Byte-by-byte Description of file: table2.dat
--------------------------------------------------------------------------------
   Bytes    Format    Units   Label    Explanations
--------------------------------------------------------------------------------
   1- 30    A30          ---      Name    Quasar name
  32- 36    F5.3         ---        z         Redshift
  38- 39    I2              h       RAh     Right Ascension (J2000)
  51- 52    I2            deg     DEd      Declination (J2000)
  67- 71    F5.2        mag     u*mag   The SDSS u* band photometry (1)
  79- 83    F5.2        mag     g*mag   The SDSS g* band photometry (1)
  91- 95    F5.2        mag     r*mag   The SDSS r* band photometry (1)
 103-107  F5.2        mag     i*mag    The SDSS i* band photometry (1)
 115-119  F5.2        mag     z*mag   The SDSS z* band photometry (1)

i removed a couple of the lines from the file but well that was the part of the file that i needed! And let me tell you now why this readme file was necessary! When i started using python to extract the information from this .dat file, each lines was stored as a string, a string where the bits 32:36 are the red shift of the object and so on. You get the point. So, in order to extract the red shift from each of these strings, i needed to know the exact byte location of the different columns i needed to extract. Again, i'm sure i'd have eventually figured out what the structure of the file is but hey, this made my life easier.

Moral of the story : Have README files. in each and every directory.

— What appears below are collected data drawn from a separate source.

(** X13. At a Gateway (or WebSocketGateway) the bound handler's exception
    handlers take precedence over the Gateway's own, and those over what was
    accumulated above. *)
Theorem gateway_handler_precedence
    (mw : list Middleware) (eh : ExceptionHandlers) (h : Handler)
    (acc : option ExceptionHandlers) (k : exc_key) :
  NoDup (dict_keys eh) ->
  NoDup (dict_keys (default [] (handler_exception_handlers h))) ->
  let resolved :=
    match dict_get k (default [] (handler_exception_handlers h)) with
    | Some v => Some v
    | None =>
        match dict_get k eh with
        | Some v => Some v
        | None => dict_get k (default [] acc)
        end
    end in
  dict_get k (build_routes_exception_handlers (Gateway mw eh h) acc) = resolved
  /\ dict_get k (build_routes_exception_handlers (WebSocketGateway mw eh h) acc)
     = resolved.
Proof.
  intros Heh Hh. simpl. rewrite accumulator_default.
  assert (dict_get k
            (if nonempty (handler_exception_handlers h)
             then dict_update (dict_update (default [] acc) eh)
                    (default [] (handler_exception_handlers h))
             else dict_update (default [] acc) eh) =
          match dict_get k (default [] (handler_exception_handlers h)) with
          | Some v => Some v
          | None =>
              match dict_get k eh with
              | Some v => Some v
              | None => dict_get k (default [] acc)
              end
          end) as Hgoal.
  { destruct (nonempty (handler_exception_handlers h)) eqn:Hn.
    - rewrite dict_get_update, (dict_get_update_nil k _ Hh).
      destruct (dict_get k (default [] (handler_exception_handlers h)));
        [reflexivity|].
      now rewrite dict_get_update, (dict_get_update_nil k eh Heh).
    - assert (default [] (handler_exception_handlers h) = []) as ->.
      { now destruct (handler_exception_handlers h) as [[|kv hh]|]. }
      cbn [dict_get].
      now rewrite dict_get_update, (dict_get_update_nil k eh Heh). }
  split; exact Hgoal.
Qed.

Lemma gateway_handler_precedence_witness :
  dict_get forbidden (build_routes_exception_handlers overriding_gateway None)
  = Some "handler_forbidden".
Proof.
  apply (gateway_handler_precedence [] [(forbidden, "gateway_forbidden")]
           overriding_handler None forbidden).
  - apply NoDup_singleton.
  - apply NoDup_singleton.
Defined.

(** X14. At an Include that is not a nested application, what is registered
    below it takes precedence over the Include's own exception handlers, and
    those over what was accumulated above: the most specific registration
    wins. *)
Theorem include_descendants_precedence
    (app : app_ref route) (rs : list route) (mw : list Middleware)
    (eh : ExceptionHandlers) (acc : option ExceptionHandlers) (k : exc_key) :
  is_nested_application app = false ->
  NoDup (dict_keys eh) ->
  dict_get k (build_routes_exception_handlers (Include app rs mw eh) acc) =
  match dict_get k (route_handlers rs) with
  | Some v => Some v
  | None =>
      match dict_get k eh with
      | Some v => Some v
      | None => dict_get k (default [] acc)
      end
  end.
Proof.
  intros Happ Heh. simpl. rewrite accumulator_default, Happ.
  fold (walk_children rs (dict_update (default [] acc) eh)).
  rewrite walk_children_get.
  - rewrite walk_children_route_handlers.
    destruct (dict_get k (route_handlers rs)); [reflexivity|].
    now rewrite dict_get_update, (dict_get_update_nil k eh Heh).
  - apply Forall_forall. intros r _ acc' k'. apply walk_get.
Qed.

Lemma include_descendants_precedence_witness :
  dict_get forbidden (build_routes_exception_handlers overriding_include None)
  = Some "gateway_forbidden".
Proof.
  refine (eq_trans
            (include_descendants_precedence NoApp
               [Gateway [] [(forbidden, "gateway_forbidden")] plain_handler]
               [] [(forbidden, "include_forbidden")] None forbidden _ _) _).
  - reflexivity.
  - apply NoDup_singleton.
  - reflexivity.
Defined.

For your sake and for someone else's sake who might be using your system or your data later on.

so, once i'd extracted the red shift and the 5 magnitudes, i calculated the 4 colors - u-g, g-r, r-i, i-z - if you don't understand what i mean by color, go read last week's post! and then i go about plotting the a histogram of the redshift and the colors as a fn of redshift.

Here's how they looks like -
NOTE : you could open the images in a new tab, to see the details better.

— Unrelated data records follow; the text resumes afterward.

(** * The moving average filter of [moving_average_filter.py]

    A shallow embedding of the class [MovingAverageFilter]: the ring
    buffer, its running sum, the one-sample and whole-array filters, the
    impulse response and the frequency response; and of what
    [create_test_signal] and the demonstrations compute with it.

    The class computes on [float] and [np.float64] values.  The methods
    are therefore written once, over an interface [Scalar] of the
    arithmetic they use, and read at two instances: the real numbers
    (exact arithmetic, in which the algebraic properties are proved) and
    binary64 (the arithmetic the interpreter runs, on which the methods
    are evaluated).

    The array handed to [filter_signal] is the caller's: it holds floats
    or integers, and [np.zeros_like] gives the returned array the same
    element type.  The arrays of the embedding therefore come with their
    element type, [Dtype]. *)

From Stdlib Require Import ZArith Reals Lra Lia.
From Stdlib Require PrimFloat Uint63 FloatOps SpecFloat.
From stdpp Require Import base list.

(** ** Python: exceptions and methods *)

(** The exceptions the class body can meet: [IndexError] from indexing
    an array out of range, [ZeroDivisionError] from [%] on integers,
    [ValueError] from NumPy and SciPy on a negative size. *)
Inductive exn : Set :=
  | IndexError
  | ZeroDivisionError
  | ValueError.

(** A call either returns or raises. *)
Inductive result (X : Type) : Type :=
  | Ok (x : X)
  | Raise (e : exn).
Arguments Ok {X} x.
Arguments Raise {X} e.

(** A method of an object with attributes [S]: it runs on the object,
    returns or raises, and leaves the object as its assignments made it.
    An exception keeps the assignments made before it was raised. *)
Definition method (S X : Type) : Type := S → result X * S.

#[global] Instance method_ret {S} : MRet (method S) :=
  λ X x self, (Ok x, self).

#[global] Instance method_bind {S} : MBind (method S) :=
  λ X Y k m self,
    match m self with
    | (Ok x, self') => k x self'
    | (Raise e, self') => (Raise e, self')
    end.

(** Read the object. *)
Definition get {S} : method S S := λ self, (Ok self, self).

(** The value of an expression that may raise. *)
Definition eval {S X} (r : result X) : method S X := λ self, (r, self).

(** ** The arithmetic of the samples *)

(** What the class does with sample values: the constants [0.0] and
    [1.0], [+], [-], [/], and the conversion of a Python [int] (the
    window size) that [/] applies to its right operand. *)
Class Scalar (A : Type) : Type := {
  zero : A;
  one : A;
  add : A → A → A;
  sub : A → A → A;
  div : A → A → A;
  of_int : Z → A
}.

(** Exact arithmetic. *)
#[global] Instance R_Scalar : Scalar R := {|
  zero := 0%R;
  one := 1%R;
  add := Rplus;
  sub := Rminus;
  div := Rdiv;
  of_int := IZR
|}.

(** The conversion of an integer to binary64, rounding to nearest
    (ties to even).  Below [2^63] it is the conversion of the machine
    integer.  From there on the integer is first cut to its 62 leading
    bits, the last of them set when a bit that was cut off is, which
    leaves the rounding as it was, and scaled back after the conversion;
    an integer beyond the range of binary64, which Python refuses to
    convert, gives infinity. *)
Definition float_of_Z (z : Z) : PrimFloat.float :=
  let of_pos (p : positive) :=
    if (Zpos p <? 2 ^ 63)%Z then PrimFloat.of_uint63 (Uint63.of_Z (Zpos p))
    else
      let k := (Z.log2 (Zpos p) - 61)%Z in
      let q := Z.shiftr (Zpos p) k in
      let sticky := if (Z.shiftl q k =? Zpos p)%Z then 0%Z else 1%Z in
      FloatOps.Z.ldexp (PrimFloat.of_uint63 (Uint63.of_Z (Z.lor q sticky))) k in
  match z with
  | Z0 => PrimFloat.zero
  | Zpos p => of_pos p
  | Zneg p => PrimFloat.opp (of_pos p)
  end.

(** IEEE 754 binary64, the arithmetic of [float] and [np.float64]. *)
#[global] Instance binary64_Scalar : Scalar PrimFloat.float := {|
  zero := PrimFloat.zero;
  one := PrimFloat.one;
  add := PrimFloat.add;
  sub := PrimFloat.sub;
  div := PrimFloat.div;
  of_int := float_of_Z
|}.

(** ** The element types of arrays *)

(** [int(x)] for a float [x]: the integer part, rounding toward zero. *)
Definition py_int (x : R) : Z :=
  if Rle_dec 0 x then Int_part x else (- Int_part (- x))%Z.

(** The conversion of a binary64 value to [int64]: a finite value
    loses its fraction, rounding toward zero.  For NaN, the infinities
    and the values beyond [int64] C leaves the conversion undefined; the
    x86-64 instruction gives the least [int64], which is what is written
    here. *)
Definition int64_of_float (x : PrimFloat.float) : Z :=
  match FloatOps.Prim2SF x with
  | SpecFloat.S754_zero _ => 0%Z
  | SpecFloat.S754_finite s m e =>
      let magnitude := Z.shiftl (Zpos m) e in
      let n := if s then (- magnitude)%Z else magnitude in
      if decide (- 2 ^ 63 ≤ n < 2 ^ 63)%Z then n else (- 2 ^ 63)%Z
  | _ => (- 2 ^ 63)%Z
  end.

(** The element type [B] of an array, next to the arithmetic [A] of
    the class: the zero of the type, which [np.zeros_like] fills a new
    array with; [item], what an element taken from the array is to the
    arithmetic of [filter_sample] (an [np.int64] is converted to a float
    by the assignment into the buffer and by [+]); and [store], what the
    assignment [a[i] = v] of a float [v] writes into the array. *)
Class Dtype (A B : Type) : Type := {
  dtype_zero : B;
  item : B → A;
  store : A → B
}.

(** An array of floats, [dtype=float64]: the values as they are. *)
#[global] Instance float64 {A : Type} `{Scalar A} : Dtype A A := {|
  dtype_zero := zero;
  item := λ v, v;
  store := λ v, v
|}.

(** An array of integers, [dtype=int64], in exact arithmetic: an
    assignment keeps the integer part of the float. *)
#[global] Instance int64_R : Dtype R Z := {|
  dtype_zero := 0%Z;
  item := IZR;
  store := py_int
|}.

(** An array of integers, [dtype=int64], on binary64. *)
#[global] Instance int64_binary64 : Dtype PrimFloat.float Z := {|
  dtype_zero := 0%Z;
  item := float_of_Z;
  store := int64_of_float
|}.

(** ** NumPy arrays and Python integers *)

Section Arrays.
Context {A : Type} `{Scalar A}.

(** [np.zeros(n)]: [n] zeros; a negative [n] raises [ValueError]
    ("negative dimensions are not allowed"). *)
Definition np_zeros (n : Z) : result (list A) :=
  if (n <? 0)%Z then Raise ValueError else Ok (replicate (Z.to_nat n) zero).

(** [np.ones(n)]. *)
Definition np_ones (n : Z) : result (list A) :=
  if (n <? 0)%Z then Raise ValueError else Ok (replicate (Z.to_nat n) one).

(** [np.zeros_like(a)] for a one-dimensional array: zeros of the
    element type of [a], as many as [a] has elements. *)
Definition np_zeros_like {B : Type} `{Dtype A B} (a : list B) : list B :=
  replicate (length a) dtype_zero.

(** [a / n], an array divided by an [int], element by element. *)
Definition np_divide (a : list A) (n : Z) : list A :=
  (λ v, div v (of_int n)) <$> a.

(** The position an index denotes in an array of length [len]: a
    negative index counts from the end; out of range there is none. *)
Definition position (len : nat) (i : Z) : option nat :=
  if decide (0 ≤ i < Z.of_nat len)%Z then Some (Z.to_nat i)
  else if decide (- Z.of_nat len ≤ i < 0)%Z then Some (Z.to_nat (Z.of_nat len + i))
  else None.

(** [a[i]]. *)
Definition getitem (a : list A) (i : Z) : result A :=
  match position (length a) i with
  | Some k =>
      match a !! k with
      | Some v => Ok v
      | None => Raise IndexError
      end
  | None => Raise IndexError
  end.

I'd say they came out pretty good, you can compare them from the original plots, you can check them from the previous post! So, as you can see, the color-red shift relation isn't random, there is a clear relation between the color of a quasar and the red shift it is at! All 4 of the colors show a beautiful evolution.

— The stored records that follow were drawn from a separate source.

(** * wfmash: the minmer sketch index and the alignment driver

    A shallow embedding of [src/map/include/winSketch.hpp] (class
    [skch::Sketch]) and [src/align/include/computeAlignments.hpp] (class
    [align::Aligner]), with the properties of the index construction, the
    frequency pruning, the binary index format, the mapping-row parser, the
    reference padding and the reader/worker/writer pipeline.

    Conventions.  Machine integers are [Z] with the wrap-around written out
    where the code computes with them.  The hash maps of the source
    ([ankerl::unordered_dense::map] and [set]) are stdpp's [gmap] and [gset];
    the source iterates over them in insertion order, the model in the
    order of [map_to_list] and [elements], and no property below depends on
    the order.  The ordered [std::map] of the frequency histogram is a
    key-sorted association list, so that the reverse iteration of the source
    is the reversed list.  Vectors are lists. *)

From Stdlib Require Import ZArith Lia QArith Ascii.
From stdpp Require Import gmap strings list fin_maps sorting.

Open Scope Z_scope.

(** ** Machine integers *)

Definition two64 : Z := 2 ^ 64.
Definition two63 : Z := 2 ^ 63.

(** Conversion to [uint64_t]. *)
Definition to_u64 (z : Z) : Z := z mod two64.

(** Conversion to [int64_t] (two's complement). *)
Definition to_i64 (z : Z) : Z := (z + two63) mod two64 - two63.

(** [std::numeric_limits<uint64_t>::max()]. *)
Definition uint64_max : Z := two64 - 1.

(** ** Vectors: [back()] and the in-place update of the last element *)

Definition back {A} (l : list A) : option A := last l.

Definition update_back {A} (f : A → A) (l : list A) : list A :=
  alter f (Nat.pred (length l)) l.

(** ** Object representations

    [outStream.write] of the address and [sizeof] of an object [x] stores
    the object representation of [x], and [inStream.read] to the address of
    [x] restores an object from one.  The representation of a type is a
    parameter of the model: [raw_size] is [sizeof], [to_raw] the bytes of an
    object, [of_raw] the object with given bytes, and [raw_ok] holds of the
    values the type can hold (a decidable range check), which are the ones
    the bytes determine. *)
Class Raw (A : Type) : Type := mkRaw {
  raw_size : nat;
  to_raw : A → list Z;
  of_raw : list Z → A;
  raw_ok : A → Prop;
  raw_ok_dec :: ∀ x, Decision (raw_ok x);
  to_raw_length : ∀ x, length (to_raw x) = raw_size;
  of_to_raw : ∀ x, raw_ok x → of_raw (to_raw x) = x
}.

(** The bytes of an array of objects, and the array with given bytes. *)
Definition to_raw_array {A} (R : Raw A) (l : list A) : list Z :=
  concat (to_raw <$> l).

Fixpoint of_raw_array {A} (R : Raw A) (n : nat) (bytes : list Z) : list A :=
  match n with
  | O => []
  | S n' =>
      of_raw (take raw_size bytes) :: of_raw_array R n' (drop raw_size bytes)
  end.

Now, we go about calculating the median redshift of each of these colors.
We take bins at intervals of 0.05 on the x axis - the red shift - where the bin width is 0.075. Now, we look at all of the quasars in this bin and calculate the median color for these quasars. Once we've done the same for all of the bins, we plot the median color against red shift.

Here's how that looks like -


The blue line you see is the median color - redshift relation.

Now, let's get to why i'm doing all of this!
As i've said the last time, ted shifts of quasars are obtained by studying the spectra of these objects. And spectroscopy is in general very time taking, in comparison to photometry of the quasar. So, if there is a method to estimate the red shift of a quasar using just photometry, then it'd make life simpler. Also, by estimating a quasar's red shifts using photometry (called PhotoZ from hereon), we can better select candidates that need to be studied using spectroscopy - quasars with high estimated PhotoZ can be selected for spectroscopy instead of having to study each quasar! It basically makes our object selection more efficient!

Estimating PhotoZ, as you probably see by now, i done by looking at where a quasar falls in the 4 color-red shift plots above.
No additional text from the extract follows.